2009年10月22日〜24日にパシフィコ横浜で開催される第47回日本癌治療学会学術集会では,日本の学会では初めての取組みとして,癌患者支援,癌医療対策などに関わる癌患者・支援者に対する学術集会参加費・交通費・宿泊費を助成する「がん患者・支援者スカラーシッププログラム」が実施される。これについて7月8日,第47回同集会 会長 杉山徹氏(岩手医科大学医学部産婦人科学教室 教授)らが記者会見を行い,同プログラムの概要と実施背景,関連する取組みなどについて紹介した。
これまで日本癌治療学会学術集会は,他の医学学会と同様に,医師を中心とした医療者のための集会として開催されてきた。しかし癌治療は複雑化,個別化しており,単純な標準的治療だけでは治療展望が開けなくなっている。2007年に閣議決定された「がん対策推進基本計画」では,医療関係者,患者・家族・患者会を含む市民団体,マスメディアが一体となった癌対策への取組みが必要であることが明言された。現在多くの癌患者団体,癌患者支援団体が同計画のもとに活動し,国や都道府県の癌対策協議会委員などの役割も担っている。
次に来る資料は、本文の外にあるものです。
(* ===== verification/ProjectionGate.v ===== *)
(** * Ordered projection and acknowledgement

    Models apps/android/src/native/ordered-projection-gate.ts and
    ordered-projection-acknowledger.ts, and
    apps/android/src/data/serial-task-queue.ts.  A class of the source is a
    record of state; each await cuts a method in two handlers, and the promise
    it waits for settles as an event.  What the loops did with each work is
    kept in a trace. *)
From S2P Require Import Prelude.

(** What became of a work: it was fulfilled, it failed, or it was dropped
    without being started. *)
Inductive Fate := Fulfilled | Rejected | Dropped.

#[export] Instance Fate_eq_dec : EqDecision Fate.
Proof. solve_decision. Defined.

(** ** The gate

    [ProjectionWork]: what the gate asks of a work.  [apply] is what the owner
    of the gate does when the work is launched; [mergeWith] absent is [None]. *)
Class ProjectionWork (W : Type) :=
  { recovery : W -> bool;
    mergeWith : W -> W -> option W }.

Section gate.
Context {W C : Type} `{ProjectionWork W}.

(** [current] is the work whose [apply()] is awaited, with the call; the flag
    [#running] is set exactly while there is one. *)
Record OrderedProjectionGate :=
  { queue : list W; current : option (W * C); blocked : bool;
    idleWaiters : list nat; resumed : list nat; trace : list (W * Fate) }.

Definition emptyGate : OrderedProjectionGate :=
  {| queue := []; current := None; blocked := false; idleWaiters := []; resumed := []; trace := [] |}.

(** The queue after [enqueue]: the last work not yet started absorbs the new
    one, or the new one is appended. *)
Definition pushWork (work : W) (q : list W) : list W :=
  match last q with
  | Some pending =>
      match mergeWith pending work with
      | Some merged => take (length q - 1) q ++ [merged]
      | None => q ++ [work]
      end
  | None => q ++ [work]
  end.

(** The loop up to its next await: the works it drops, the one it starts and
    the rest. *)
Fixpoint shiftWork (isBlocked : bool) (q : list W) : list W * option W * list W :=
  match q with
  | [] => ([], None, [])
  | work :: q =>
      if isBlocked && negb (recovery work) then
        let '(dropped, started, rest) := shiftWork isBlocked q in (work :: dropped, started, rest)
      else ([], Some work, q)
  end.

(** [#drain] from its start, or from after an iteration; [launch] calls
    [apply]. With nothing left the idle waiters are resumed. *)
Definition drain (launch : W -> C) (g : OrderedProjectionGate) : OrderedProjectionGate :=
  let '(dropped, started, rest) := shiftWork (blocked g) (queue g) in
  {| queue := rest; current := (fun work => (work, launch work)) <$> started; blocked := blocked g;
     idleWaiters := match started with Some _ => idleWaiters g | None => [] end;
     resumed := match started with Some _ => resumed g | None => resumed g ++ idleWaiters g end;
     trace := trace g ++ ((fun work => (work, Dropped)) <$> dropped) |}.

Definition enqueue (launch : W -> C) (work : W) (g : OrderedProjectionGate) : OrderedProjectionGate :=
  let g := {| queue := pushWork work (queue g); current := current g; blocked := blocked g;
              idleWaiters := idleWaiters g; resumed := resumed g; trace := trace g |} in
  match current g with Some _ => g | None => drain launch g end.

(** The awaited [apply()] settles: fulfilled, with [acknowledge()] called and
    returned, or not. *)
Definition applySettles (launch : W -> C) (ok : bool) (g : OrderedProjectionGate)
    : OrderedProjectionGate :=
  match current g with
  | None => g
  | Some (work, _) =>
      drain launch
        {| queue := queue g; current := None;
           blocked := if ok then (if recovery work then false else blocked g) else true;
           idleWaiters := idleWaiters g; resumed := resumed g;
           trace := trace g ++ [(work, if ok then Fulfilled else Rejected)] |}
  end.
このような流れを受けて,日本癌治療学会では,癌患者支援・癌医療対策などに関わる癌患者・支援者に開かれた議論の展開を目指し,スカラーシッププログラムを実施することを決定した。このようなスカラーシップの取組みは,欧米の学会では20年前から実施されている。杉山氏は「海外の学会に参加している医師は気が付いていると思うが,日本の医療は閉鎖的。この取組みに対しても,医療関係者のうち賛成者は2割,反対者が2割,よく分かっていない者が6割というところだろう。しかしこのままでは医療が発展しない」と訴える。この取組みは,医療者への患者との協業に対する啓発の意味も含まれているようだ。現在のところ企業からの協賛の予定はなく,同プログラムの予算は全額,同学会から支出される見込み。
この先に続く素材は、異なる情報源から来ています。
(* ===== verification/EngineSession.v ===== *)
(** * The projection side of a native engine session

    Models the class NativeEngineSession of
    apps/android/src/native/native-engine.native.ts as far as it projects what
    the native runtime committed: the events it receives, the drain of the
    committed journal, the works it hands to the projection gate and the
    acknowledger, and the recovery it schedules after a failure.  It also models
    apps/android/src/data/live-event-priority.ts.  The bridge is present; the
    projection, the bridge and the timers answer through events; [parse] is
    [JSON.parse], [None] where it throws. *)
From Stdlib Require Import Sorted.
From S2P Require Import Prelude JsMap Json ProjectionGate.

Record SyncEvent := { se_cursor : Z; se_payload : jobj }.

(** ** Priority of live events *)

Definition IMMEDIATE_EVENT_METHODS : list jstr :=
  js <$> ["turn/started"; "turn/completed"; "item/started"; "item/completed"; "thread/status/changed";
          "thread/tokenUsage/updated"; "serverRequest/resolved"; "item/commandExecution/requestApproval";
          "item/fileChange/requestApproval"; "item/tool/requestUserInput";
          "item/permissions/requestApproval"; "mcpServer/elicitation/request"; "thread/realtime/error";
          "thread/realtime/closed"; "companion/thread/progress"; "companion/thread/invalidated"]%string.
助成内容は【1】学術集会参加費用(¥18,000円の免除),【2】実費相当の交通費(全国エリア別に1万〜5万円),【3】3泊分(前泊を含む)のホテルの無償提供。
対象数は50名で,これまでの活動状況・今後の活動予定をもとに審査・選考が行われる。選出者には,学術集会後に簡単なアンケートおよびレポートの提出が求められる。
本学術集会では癌患者,家族,患者会などが癌治療の科学的最新知見を習得する場や,情報交換を行う場,課題,問題を提起する場(ラウンジ・ブース)も用意されている。患者会の出展ブースでは,多くの医療者との接点の場となることが期待される。
応募は同学術集会ウェブサイトより応募用紙をダウンロードし,必要事項を明記し,スカラーシップ事務局までFAXまたは郵送のこと(7/31消印有効)。